When Holder does workshops with young people, she asks them to consider different scenarios, “and generate discussion around what it means to be in a relationship; what it means to have safe and positive sex. For instance, we would look at situations where you have had sex with someone before, or if you’ve kissed somebody; does that mean you have to go on and have sex? Also it’s about taking responsibility for consent, so making it clear it’s not just the person who has the responsibility for saying ‘yes’. Young men should actively be seeking consent.”

It isn’t just about the words, she says. “We’ll explore what ‘yes’ does, and doesn’t, look like.”

“Often people don’t say ‘no’ but they’ll say ‘that hurts’, or ‘not yet’, or ‘I don’t like it’. Or it might be in their body language,” she adds.

Then there are the assumptions about timing, she says. “A lot of the young people I have met are shocked that you can revoke consent – you might have had sex with somebody before, or started a sexual act, but that doesn’t mean the sex can’t stop at any time.

“I’ve spoken to young people who have said they didn’t really want to do it, but they didn’t know how to say ‘no’ or ‘stop’.”

Whitney Iles, a community activist, agrees. She thinks many young people are confused by “so many different messages. On one side, you’re told about how you should have sex within a loving relationship, on the other side you can see how pop culture is highly sexualised. It’s a real confusion over identity and value of self, which then makes it harder to know what you want and where the line is. There is a blurred line of what is normal, or what has become normalised, and what is crossing a line.”

Earlier this year, the government launched an online and TV advertising campaign to educate teenagers about rape, and consent, but it seems a poor substitute for good sex education in schools.
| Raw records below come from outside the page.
Definition set_mi_flag (v : Z) (x : map_info_s) : map_info_s :=
  mk_map_info v (mi_grantor x) (mi_gid x) (mi_offset x) (mi_address_Dseg x) (mi_grantee x)
    (mi_seg x) (mi_address x) (mi_bytes x).
Definition set_mi_grantor (v : Z) (x : map_info_s) : map_info_s :=
  mk_map_info (mi_flag x) v (mi_gid x) (mi_offset x) (mi_address_Dseg x) (mi_grantee x)
    (mi_seg x) (mi_address x) (mi_bytes x).
Definition set_mi_gid (v : Z) (x : map_info_s) : map_info_s :=
  mk_map_info (mi_flag x) (mi_grantor x) v (mi_offset x) (mi_address_Dseg x) (mi_grantee
    x) (mi_seg x) (mi_address x) (mi_bytes x).
Definition set_mi_offset (v : Z) (x : map_info_s) : map_info_s :=
  mk_map_info (mi_flag x) (mi_grantor x) (mi_gid x) v (mi_address_Dseg x) (mi_grantee x)
    (mi_seg x) (mi_address x) (mi_bytes x).
Definition set_mi_address_Dseg (v : Z) (x : map_info_s) : map_info_s :=
  mk_map_info (mi_flag x) (mi_grantor x) (mi_gid x) (mi_offset x) v (mi_grantee x) (mi_seg
    x) (mi_address x) (mi_bytes x).
Definition set_mi_grantee (v : Z) (x : map_info_s) : map_info_s :=
  mk_map_info (mi_flag x) (mi_grantor x) (mi_gid x) (mi_offset x) (mi_address_Dseg x) v
    (mi_seg x) (mi_address x) (mi_bytes x).
Definition set_mi_seg (v : Z) (x : map_info_s) : map_info_s :=
  mk_map_info (mi_flag x) (mi_grantor x) (mi_gid x) (mi_offset x) (mi_address_Dseg x)
    (mi_grantee x) v (mi_address x) (mi_bytes x).
Definition set_mi_address (v : Z) (x : map_info_s) : map_info_s :=
  mk_map_info (mi_flag x) (mi_grantor x) (mi_gid x) (mi_offset x) (mi_address_Dseg x)
    (mi_grantee x) (mi_seg x) v (mi_bytes x).
Definition set_mi_bytes (v : Z) (x : map_info_s) : map_info_s :=
  mk_map_info (mi_flag x) (mi_grantor x) (mi_gid x) (mi_offset x) (mi_address_Dseg x)
    (mi_grantee x) (mi_seg x) (mi_address x) v.
(* ===== verification/SchedInv.v ===== *)
(** * Scheduling: the ready queues are consistent

    The invariant of the ready queues is what [check_runqueues_f] of
    kernel/debug.c tests: each queue is linked from its head to its tail, and
    holds exactly the runnable processes of its priority, once each.  The
    lemmas give the effect of each scheduling operation on the queues seen as
    lists, and show that it returns. *)
From S2P Require Import Prelude PList KMonad Timers Types KState Sched.

Definition flags (s : kstate) (p : Z) : Z := p_rts_flags (k_proc s p).
Definition prio (s : kstate) (p : Z) : Z := p_priority (k_proc s p).

(** [Q q] is the list of processes on ready queue [q].  The processes of [X] are
    in transit: on no queue, whatever their flags. *)
Record rq_inv (X : gset Z) (s : kstate) (Q : Z -> list Z) : Prop := mk_rq_inv {
  rq_chain q : queue_ok q -> plist_rep (rq_plist q s) (Q q);
  rq_tail q : queue_ok q -> rdy_tail s q = last (Q q);
  rq_nodup q : queue_ok q -> NoDup (Q q);
  rq_mem q p : queue_ok q ->
    p ∈ Q q <-> slot p /\ p ∉ X /\ flags s p = 0 /\ prio s p = q }.

(** ** Frames *)

Definition null_map : mem_map := mk_mem_map 0 0 0.
Definition null_vmrequest : vmrequest_t :=
  mk_vmrequest None None 0 null_message 0 0 0 0 0 0 0 0 0 0 0.
Definition null_proc : proc :=
  mk_proc 0 None 0 0 0 0 0 0 null_map null_map null_map 0 0 None 0 0 0 0 None None None 0 0 0 EmptyString
    0 null_message null_message 0 0 0 0 0 0 0 0 0 0 0 0 0 0 0 0 0 0 0 0 [] 0
    null_vmrequest.

(** The state but for the process table and the queue headers. *)
Definition kcore (s : kstate) : kstate :=
  set_k_proc (fun _ => null_proc) (set_rdy_head (fun _ => None) (set_rdy_tail (fun _ => None) s)).

(** Only links of the ready queues differ. *)
Definition only_links (s s' : kstate) : Prop :=
  kcore s' = kcore s /\
  forall p, set_p_nextready None (k_proc s' p) = set_p_nextready None (k_proc s p).

(** The fields of a process that scheduling does not touch. *)
Definition unscheduled (p : proc) : proc :=
  set_p_nextready None (set_p_priority 0 (set_p_ticks_left 0 (set_p_rts_flags 0 p))).

(** Scheduling fields aside, only the headers of the ready queues differ. *)
Definition sched_frame (s s' : kstate) : Prop :=
  kcore s' = kcore s /\ forall p, unscheduled (k_proc s' p) = unscheduled (k_proc s p).

#[export] Instance only_links_po : PreOrder only_links.
Proof.
  split; [by intros s|]. intros s1 s2 s3 [H1 H2] [H3 H4]. split; [congruence|].
  intros p. by rewrite H4.
Qed.

#[export] Instance sched_frame_po : PreOrder sched_frame.
Proof.
  split; [by intros s|]. intros s1 s2 s3 [H1 H2] [H3 H4]. split; [congruence|].
  intros p. by rewrite H4.
Qed.

Lemma only_links_sched_frame s s' : only_links s s' -> sched_frame s s'.
Proof.
  intros [H1 H2]. split; [done|]. intros p. specialize (H2 p).
  apply (f_equal unscheduled) in H2. exact H2.
Qed.

(** A field read through a frame. *)
Lemma frame_field {A} (f : proc -> A) s s' p :
  (forall x, f (unscheduled x) = f x) -> sched_frame s s' -> f (k_proc s' p) = f (k_proc s p).
Proof. intros Hf [_ H]. rewrite <- (Hf (k_proc s' p)), H. apply Hf. Qed.

Lemma links_field {A} (f : proc -> A) s s' p :
  (forall x, f (set_p_nextready None x) = f x) -> only_links s s' ->
  f (k_proc s' p) = f (k_proc s p).
Proof. intros Hf [_ H]. rewrite <- (Hf (k_proc s' p)), H. apply Hf. Qed.

Lemma core_field {A} (f : kstate -> A) s s' :
  (forall x, f (kcore x) = f x) -> kcore s' = kcore s -> f s' = f s.
Proof. intros Hf H. rewrite <- (Hf s'), H. apply Hf. Qed.

Lemma links_flags s s' p : only_links s s' -> flags s' p = flags s p.
Proof. intros H. by apply (links_field p_rts_flags _ _ p) in H. Qed.
Lemma links_prio s s' p : only_links s s' -> prio s' p = prio s p.
Proof. intros H. by apply (links_field p_priority _ _ p) in H. Qed.
Lemma core_timers s s' : kcore s' = kcore s -> clock_timers s' = clock_timers s.
Proof. apply core_field. done. Qed.
Lemma core_lock s s' : kcore s' = kcore s -> lock_same s s'.
Proof. intros H. split; [by apply (core_field intr_off)|by apply (core_field locklevel)]. Qed.
Lemma core_proc_ptr s s' : kcore s' = kcore s -> proc_ptr s' = proc_ptr s.
Proof. apply core_field. done. Qed.
Lemma core_priv s s' : kcore s' = kcore s -> k_priv s' = k_priv s.
Proof. apply core_field. done. Qed.

Lemma upd_proc_core p f s : kcore (upd_proc p f s) = kcore s.
Proof. done. Qed.

Lemma upd_proc_eq p f s : k_proc (upd_proc p f s) p = f (k_proc s p).
Proof. simpl. by rewrite fn_lookup_insert. Qed.
Lemma upd_proc_ne p f s p' : p <> p' -> k_proc (upd_proc p f s) p' = k_proc s p'.
Proof. intros. simpl. by rewrite fn_lookup_insert_ne. Qed.

Lemma upd_links p v s : only_links s (upd_proc p (set_p_nextready v) s).
Proof.
  split; [done|]. intros p'. simpl. rewrite fn_insert_case. case_decide; by subst.
Qed.

Lemma upd_unscheduled p f s :
  (forall x, unscheduled (f x) = unscheduled x) -> sched_frame s (upd_proc p f s).
Proof.
  intros Hf. split; [done|]. intros p'. simpl. rewrite fn_insert_case. case_decide; by subst.
Qed.
(* ===== verification/Notify.v ===== *)
(** * Notifications and kernel signals (kernel/proc.c, kernel/system.c)

    [QueueMess], [mini_notify], [lock_notify] of proc.c and the signal helpers
    [send_sig], [cause_sig], [sig_delay_done] of system.c that use them. *)
From S2P Require Import Prelude PList KMonad Timers Types KState Memory Sched.

(** Where a message is copied from: the memory of the current address space, or
    a variable of the kernel. *)
Inductive msg_src := MLin (lin : Z) | MKern (m : message).

(** [QueueMess]. *)
Definition QueueMess (ep : Z) (src : msg_src) (dst : Z) : K Z := with_intr_off (
  do r <- gets (fun s => match src with
                         | MLin lin => read_message s lin
                         | MKern m => (message_bytes m, true)
                         end);
  do! wr dst (fun p => set_p_delivermsg (overwrite (fst r) (p_delivermsg p)) p);
  if negb (snd r) then ret EFAULT
  else
    do! wr dst (fun p => set_p_delivermsg (set_m_source ep (p_delivermsg p)) p);
    do! wr dst (fun p => set_p_misc_flags (flag_set (p_misc_flags p) MF_DELIVERMSG) p);
    ret OK).

(** [BuildNotifyMessage]: the pending interrupts or signals are taken. *)
Definition BuildNotifyMessage (src dst : Z) : K message :=
  do up <- get_uptime;
  let m := set_m2_l2 up (set_m_type (NOTIFY_FROM src) null_message) in
  if src =? HARDWARE then
    do pr <- priv_of dst;
    do a <- rdp pr s_int_pending;
    do! wrp pr (set_s_int_pending 0);
    ret (set_m2_l1 a m)
  else if src =? SYSTEM then
    do pr <- priv_of dst;
    do a <- rdp pr s_sig_pending;
    do! wrp pr (set_s_sig_pending 0);
    ret (set_m2_l1 a m)
  else ret m.

(** [WILLRECEIVE(target, source_ep)] (kernel/ipc.h). *)
Definition will_receive (p : proc) (source_ep : Z) : bool :=
  flag_isset (p_rts_flags p) RTS_RECEIVING && negb (flag_isset (p_rts_flags p) RTS_SENDING) &&
  ((p_getfrom_e p =? ANY) || (p_getfrom_e p =? source_ep)).
Definition WILLRECEIVE (target source_ep : Z) : K bool :=
  rd target (fun p => will_receive p source_ep).

(** [mini_notify]. *)
Definition mini_notify (caller dst_e : Z) : K Z :=
  do o <- isokendpt dst_e;
  match o with
  | None => ret EDEADSRCDST
  | Some dst =>
      do cep <- rd caller p_endpoint;
      do w <- WILLRECEIVE dst cep;
      do mf <- rd dst p_misc_flags;
      if w && negb (flag_any mf MF_REPLY_PEND) then
        do nr <- rd caller p_nr;
        do m <- BuildNotifyMessage nr dst;
        do r <- QueueMess cep (MKern m) dst;
        if negb (r =? OK) then panic "mini_notify: local QueueMess failed"
        else do! RTS_UNSET dst RTS_RECEIVING; ret OK
      else
        do cp <- priv_of caller;
        do src_id <- rdp cp s_id;
        do dp <- priv_of dst;
        do! wrp dp (fun sp => set_s_notify_pending (set_sys_bit (s_notify_pending sp) src_id) sp);
        ret OK
  end.

(** [lock_notify]. *)
Definition lock_notify (src_e dst_e : Z) : K Z :=
  do o <- isokendpt src_e;
  match o with
  | None => ret EDEADSRCDST
  | Some src =>
      do! lock;
      do result <- mini_notify src dst_e;
      do! unlock;
      ret result
  end.

(** [send_sig]: tell a system process about a signal. *)
Definition send_sig (proc_nr sig_nr : Z) : K unit :=
  if negb (isokprocn proc_nr) then panic "send_sig to empty process"
  else
    do empty <- isemptyp proc_nr;
    if empty : bool then panic "send_sig to empty process"
    else
      do pr <- priv_of proc_nr;
      do! wrp pr (fun sp => set_s_sig_pending (sigaddset (s_sig_pending sp) sig_nr) sp);
      do ep <- rd proc_nr p_endpoint;
      do off <- gets intr_off;
      do! (if negb off then lock_notify SYSTEM ep else mini_notify SYSTEM ep);
      ret tt.

(** [cause_sig]: a signal for a user process, which PM will handle. *)
Definition cause_sig (proc_nr sig_nr : Z) : K unit :=
  if proc_nr =? PM_PROC_NR then panic "cause_sig: PM gets signal"
  else
    do pending <- rd proc_nr p_pending;
    if sigismember pending sig_nr then ret tt
    else
      do! wr proc_nr (fun p => set_p_pending (sigaddset (p_pending p) sig_nr) p);
      do signaled <- RTS_ISSET proc_nr RTS_SIGNALED;
      if signaled : bool then ret tt
      else
        do! RTS_LOCK_SET proc_nr (Z.lor RTS_SIGNALED RTS_SIG_PENDING);
        send_sig PM_PROC_NR SIGKSIG.

(** [sig_delay_done]. *)
Definition sig_delay_done (rp : Z) : K unit :=
  do! wr rp (fun p => set_p_misc_flags (flag_clear (p_misc_flags p) MF_SIG_DELAY) p);
  do nr <- rd rp p_nr;
  cause_sig nr SIGNDELAY.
The problem, says Simon Blake, chief executive of Brook, is that sex education “is incredibly patchy, and what young people have been saying for a really long time is ‘too little, too late, too biological’.”

The Labour government failed to do enough to make personal, social, health and economics education (PSHE), of which sex and relationships education (SRE) is a part, a statutory requirement for schools. “Although secondary schools have to teach some SRE, virtually nothing is specified and there is no agreed curriculum for it, so schools can teach what they like,” says Jane Lees, chair of the Sex Education Forum.

The government’s review of PSHE, which ended last year, is still to report, but things could get even worse, Lees fears. “Our concern is that it is likely to slim it down much more, or reduce the expectation that schools will teach it,” she says. “When the coalition came in and started the review of PSHE, one of the issues that they raised was about consent, so it is on their minds but we still have no final outcomes from it. We’re in limbo at the moment.”

“A lot of young people are growing up without really knowing what consent means,” says Whitney Iles. “But then I think a lot of adults don’t really know either.”